Se recorrermos a doutrina quanto às noções da hierarquia administrativa, encontramos posições contrárias adotadas entre o Professor Diogo Freitas do Amaral e o Professor Paulo Otero. Se, por um lado, o Professor Freitas do Amaral defende um poder de decisão de pessoas coletivas superiores quanto à administração (a AR, por exemplo) e que lhes dá a faculdade de dar ordens gerais e abstratas ao subalterno (neste caso, a autarquia local de Grândola) que as concretizarão em actos individuais e concretos, e portanto este último não poderá ser invocado em tribunal administrativo por desobedecer a um comando do superior; por outro, o Professor Paulo Otero defende que o subalterno não é um autómato nem escravo, sendo moral e juridicamente livre de decidir, ainda que se torne responsável pelas suas de decisões e suscetível de acarretar sanções por desobediência ao superior. Para Paulo Otero, ainda que a vontade jurídica do superior tenha mais força que a do subalterno, este pode decidir se obedece ou não, ainda que, como dito, isto lhe possa imputar a sanções. Para este, a prova desta liberdade de obediência está consagrada na lei, quando diz que o subalterno tem a faculdade de “examinar a legalidade de todos os comandos hierárquicos”. Assim, por maioria de razão, se para Freitas do Amaral o subalterno não pode ser responsabilizado por particulares em tribunais administrativos por desobediência (uma vez que a relação de comando-executivo é de natureza interna, entre a AR e a autarquia neste caso), no presente caso também o requerente (particular) não poderia levar a tribunal administrativo a autarquia já que os actos executivos desta dizem respeito à relação entre o Município e o órgão legislativo. Para Paulo Otero, o autor requerente poderia querer responsabilizar a autarquia, uma vez que esta tem liberdade de desobediência se considerasse a norma da LOE ilegal ou moralmente errada, uma vez que a lei lhe confere este poder. 

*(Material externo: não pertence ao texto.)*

(** * MCQenerator: the question-generation pipeline of [src/App.tsx]

    A shallow embedding of the pure core of the application
    ([shuffleArray], [extractEntities], [generateContextualQuestion],
    [generatePlausibleDistractors], [generateMockQuestions]) together with
    the JavaScript string, array and regular-expression primitives these
    functions call.

    Modelling conventions.
    - A JavaScript string is a [string]; one [ascii] stands for one UTF-16
      code unit, restricted to the range 0..255 (Latin-1).
    - [undefined] is [None]; a value of JavaScript type [string | undefined]
      is an [option string].
    - [Math.random()] reads the next element of an explicit random source.
    - An array is a [list]; for [shuffleArray], which writes into an array,
      there is also a model on a store of arrays addressed by references
      (section [Arrays]), so that what happens to the argument can be said.
    - [count] is a natural number. *)

From Stdlib Require Import NArith Ascii String DecimalString.
From Stdlib Require DecimalNat.
From stdpp Require Import base list strings.

Local Open Scope N_scope.

(** ** Characters *)

Definition code (c : ascii) : N := N_of_ascii c.

Definition in_range (lo hi : N) (c : ascii) : bool :=
  (lo <=? code c) && (code c <=? hi).

(** The characters matched by [\s] and stripped by [String.prototype.trim]:
    TAB, LF, VT, FF, CR, SPACE and NO-BREAK SPACE. *)
Definition isWhiteSpace (c : ascii) : bool :=
  match code c with
  | 9 | 10 | 11 | 12 | 13 | 32 | 160 => true
  | _ => false
  end.

(** [String.prototype.toLowerCase] on one code unit: A-Z and the Latin-1
    capitals U+00C0..U+00DE (U+00D7, the multiplication sign, excepted). *)
Definition toLowerCase_char (c : ascii) : ascii :=
  if in_range 65 90 c || (in_range 192 222 c && negb (code c =? 215))
  then ascii_of_N (code c + 32) else c.

(** [Canonicalize] of the regular-expression semantics under the [i] flag
    (upper-casing).  A code unit above 127 never canonicalizes to an ASCII
    one; the two Latin-1 letters whose capital lies outside Latin-1
    (U+00B5, U+00FF) are left in place, which is the same for every pattern
    of this file since all of them are ASCII. *)
Definition Canonicalize (c : ascii) : ascii :=
  if in_range 97 122 c || (in_range 224 254 c && negb (code c =? 247))
  then ascii_of_N (code c - 32) else c.

Local Close Scope N_scope.

Definition LF : ascii := ascii_of_nat 10.
Definition DQUOTE : ascii := ascii_of_nat 34.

Eu, pessoalmente, adoto a posição de Freitas do Amaral.


Na minha opinião, o ETAF é claro quanto à competência dos tribunais administrativos para julgar casos análogos a este. Apesar do seu artigo 44 prever que os tribunais administrativos de círculo têm competência de satisfazer todos os processos de âmbito administrativo e fiscal em primeira instância, viu-se que o fundamento da ação do autor não pode ser imputado à função administrativa, pelas razões já apresentadas. Assim, este processo não cabe, a meu ver, na competência do TAF de Beja, mas sim na jurisdição da Secção de Contencioso Administrativo do STA, ao abrigo do art. 24/1 a) ii) e iii). Sendo, como já tratado, o fundamento do autor de responsabilidade da função legislativa (AR e Conselho de Ministros), deve o STA julgar o caso, de acordo com os termos antes citados. Como tal, nesta questão, concordo com a exoneração de competência que o TAF de Beja emitiu e que o STA entendeu errada. Já acerca da questão de se a política salarial da função pública está no horizonte de competências da função legislativa ou administrativa, concordo com o parecer do STA. É indubitável que, à luz da Constituição (nos limites normativos já referidos), é a AR investida da sua competência legislativa, em LOE, o órgão que estabelece esta e outras matérias de cariz económico, financeiro e fiscal, não devendo ser a autarquia sequer invocada como parte por se limitar a realizar os actos legislativos emanados da AR, se observarmos a doutrina de Freitas do Amaral, a qual subscrevo.